The limited association between COVID-19 death-related loss and mental health outcomes contrasts with other research that has reported increased symptoms associated with COVID-19 death-related losses, particularly among those with pre-existing psychiatric disorders (Joaquim et al., 2021). Several factors may explain this discrepancy. The measure of death-related loss in our study may not fully capture bereavement and grief, which consider the perceived closeness of the relationship and the emotional response, which are important for predicting clinical impairment (Lee & Neimeyer, 2022). Even if we restricted our measure to losses of family and friends, excluding acquaintances, it still might not fully reflect the magnitude of personal loss. For example, losing a coworker or a neighbor whom one interacts with daily might have a greater emotional impact than the loss of a distant relative or friend seen only occasionally or not closely involved in one’s life. In contrast, non-COVID-19 studies using similar measures, such as death-related loss based on death register data, have detected significant impacts on eating disorder course, including an increased risk for onset (Lie et al., 2021; Su et al., 2016).

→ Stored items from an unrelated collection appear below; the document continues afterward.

(* ===== verification/RelayCell.v ===== *)
(** * RelayCell: relay cells in the V0 and V1 formats

    The framing of [tor-cell/src/relaycell.rs]: a relay message with its stream ID is written
    into a 509-byte cell body by a [SliceWriter] ([tor-cell/src/slicewriter.rs]) and padded with
    random bytes; the decoder keeps the body unparsed, answers questions about the command, the
    stream ID and the data length from its bytes, and decodes the message on demand.  The random
    generator is an argument: the function from a number of bytes to the bytes it fills in. *)

From S2P Require Import Prelude Bytes Codec RelayMsg.

(** ** Stream IDs *)

Inductive StreamIdReq : Type := WantNone | WantSome | AnyReq | UnrecognizedReq.

Definition one_of (cmd : Z) (l : list Z) : bool := existsb (Z.eqb cmd) l.

Definition expects_streamid (cmd : Z) (format : option RelayCellFormat) : StreamIdReq :=
  if one_of cmd [RelayCmd.BEGIN; RelayCmd.DATA; RelayCmd.END; RelayCmd.CONNECTED;
                 RelayCmd.RESOLVE; RelayCmd.RESOLVED; RelayCmd.BEGIN_DIR; RelayCmd.XOFF;
                 RelayCmd.XON] then WantSome
  else if one_of cmd [RelayCmd.CONNECT_UDP; RelayCmd.CONNECTED_UDP; RelayCmd.DATAGRAM]
  then WantSome
  else if one_of cmd [RelayCmd.EXTEND; RelayCmd.EXTENDED; RelayCmd.TRUNCATE; RelayCmd.TRUNCATED;
                      RelayCmd.DROP; RelayCmd.EXTEND2; RelayCmd.EXTENDED2; RelayCmd.CONFLUX_LINK;
                      RelayCmd.CONFLUX_LINKED; RelayCmd.CONFLUX_LINKED_ACK;
                      RelayCmd.CONFLUX_SWITCH; RelayCmd.ESTABLISH_INTRO;
                      RelayCmd.ESTABLISH_RENDEZVOUS; RelayCmd.INTRODUCE1; RelayCmd.INTRODUCE2;
                      RelayCmd.RENDEZVOUS1; RelayCmd.RENDEZVOUS2; RelayCmd.INTRO_ESTABLISHED;
                      RelayCmd.RENDEZVOUS_ESTABLISHED; RelayCmd.INTRODUCE_ACK] then WantNone
  else if cmd =? RelayCmd.SENDME then
    match format with
    | Some FV1 => WantNone
    | Some FV0 => AnyReq
    | None => AnyReq
    end
  else UnrecognizedReq.

(** A [StreamId] is a nonzero [u16]. *)
Definition StreamId_new (stream_id : Z) : option Z :=
  if stream_id =? 0 then None else Some stream_id.
Definition get_or_zero (stream_id : option Z) : Z :=
  match stream_id with Some i => i | None => 0 end.

Definition accepts_streamid_val (cmd : Z) (id : option Z) : bool :=
  match expects_streamid cmd None with
  | WantNone => negb (bool_decide (is_Some id))
  | WantSome => bool_decide (is_Some id)
  | AnyReq => true
  | UnrecognizedReq => true
  end.

(** ** SliceWriter *)

Record SliceWriter : Type := mkSliceWriter { sw_data : list Z; sw_offset : Z }.

Definition SliceWriter_new (data : list Z) : SliceWriter := mkSliceWriter data 0.

(** [copy_from_slice] at an offset. *)
Definition overwrite (data : list Z) (off : nat) (b : list Z) : list Z :=
  take off data ++ b ++ drop (off + length b) data.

Another possible interpretation of our findings is that severe pre-existing mental health symptoms and early pandemic stress may have created a ceiling effect, limiting additional worsening from further adverse experiences (Wright et al., 2021). Additionally, many participants in the US and the Netherlands were engaged in eating disorder treatment, which might have mitigated the impact of loss. Social support is essential for coping with grief (Burke & Neimeyer, 2013). Those in treatment, those who have previously received psychotherapy, or those who have managed chronic medical conditions, such as eating disorders, may display more resiliency to death-related losses because of learned positive coping skills.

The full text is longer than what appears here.